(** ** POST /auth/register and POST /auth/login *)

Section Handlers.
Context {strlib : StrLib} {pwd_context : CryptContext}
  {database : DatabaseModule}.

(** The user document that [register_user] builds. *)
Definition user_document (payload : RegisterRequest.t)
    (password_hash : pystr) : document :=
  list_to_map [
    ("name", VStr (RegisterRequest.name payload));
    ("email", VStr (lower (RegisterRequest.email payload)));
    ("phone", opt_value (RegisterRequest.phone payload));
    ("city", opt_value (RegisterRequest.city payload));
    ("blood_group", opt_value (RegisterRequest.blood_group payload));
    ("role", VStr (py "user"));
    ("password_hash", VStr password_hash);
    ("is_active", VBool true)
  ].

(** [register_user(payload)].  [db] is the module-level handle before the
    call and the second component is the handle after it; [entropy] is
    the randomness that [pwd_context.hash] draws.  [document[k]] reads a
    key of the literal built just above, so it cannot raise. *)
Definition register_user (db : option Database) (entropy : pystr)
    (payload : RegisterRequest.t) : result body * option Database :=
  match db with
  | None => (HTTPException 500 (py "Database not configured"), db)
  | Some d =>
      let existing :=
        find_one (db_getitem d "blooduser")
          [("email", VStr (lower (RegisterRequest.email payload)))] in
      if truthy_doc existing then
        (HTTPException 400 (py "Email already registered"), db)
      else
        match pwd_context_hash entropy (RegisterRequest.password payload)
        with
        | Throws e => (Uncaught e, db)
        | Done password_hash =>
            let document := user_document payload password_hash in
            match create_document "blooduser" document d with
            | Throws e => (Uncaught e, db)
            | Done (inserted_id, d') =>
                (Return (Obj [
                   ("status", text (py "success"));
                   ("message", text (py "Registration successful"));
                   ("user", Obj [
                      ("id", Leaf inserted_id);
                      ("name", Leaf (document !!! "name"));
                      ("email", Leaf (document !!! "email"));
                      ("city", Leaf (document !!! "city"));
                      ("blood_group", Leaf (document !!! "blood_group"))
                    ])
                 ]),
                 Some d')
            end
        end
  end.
- - -
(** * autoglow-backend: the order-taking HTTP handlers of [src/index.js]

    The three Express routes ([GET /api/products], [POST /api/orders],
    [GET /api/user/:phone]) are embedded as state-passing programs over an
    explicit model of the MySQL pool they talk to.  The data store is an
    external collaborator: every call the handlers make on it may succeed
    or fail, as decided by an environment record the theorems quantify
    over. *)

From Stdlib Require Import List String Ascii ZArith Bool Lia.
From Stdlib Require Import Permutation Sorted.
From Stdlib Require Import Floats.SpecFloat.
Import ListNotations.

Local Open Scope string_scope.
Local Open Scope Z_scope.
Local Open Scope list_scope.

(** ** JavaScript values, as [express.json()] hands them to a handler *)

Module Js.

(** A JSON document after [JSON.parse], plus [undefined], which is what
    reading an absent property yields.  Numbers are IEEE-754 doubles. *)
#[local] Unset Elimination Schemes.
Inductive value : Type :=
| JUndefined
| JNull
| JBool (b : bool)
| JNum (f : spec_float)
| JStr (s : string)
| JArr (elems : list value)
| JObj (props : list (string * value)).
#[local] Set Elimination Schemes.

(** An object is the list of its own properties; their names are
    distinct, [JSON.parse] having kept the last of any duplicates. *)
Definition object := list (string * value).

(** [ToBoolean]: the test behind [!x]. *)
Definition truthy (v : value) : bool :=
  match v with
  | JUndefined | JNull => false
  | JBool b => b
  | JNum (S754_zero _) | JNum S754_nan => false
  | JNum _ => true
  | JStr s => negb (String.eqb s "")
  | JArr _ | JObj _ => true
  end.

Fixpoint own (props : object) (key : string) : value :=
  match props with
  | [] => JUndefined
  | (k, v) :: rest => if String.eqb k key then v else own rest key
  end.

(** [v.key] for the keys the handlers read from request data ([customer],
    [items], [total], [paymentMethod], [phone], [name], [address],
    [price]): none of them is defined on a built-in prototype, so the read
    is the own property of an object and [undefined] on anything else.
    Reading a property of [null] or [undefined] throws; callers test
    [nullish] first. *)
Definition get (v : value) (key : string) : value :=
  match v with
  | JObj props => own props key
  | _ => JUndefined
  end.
- - -
> [Exercise directions]:
Copy every line of the material above in which the string "Import" can be found.

> [The completed task]:
From Stdlib Require Import List String Ascii ZArith Bool Lia.
From Stdlib Require Import Permutation Sorted.
From Stdlib Require Import Floats.SpecFloat.
Import ListNotations.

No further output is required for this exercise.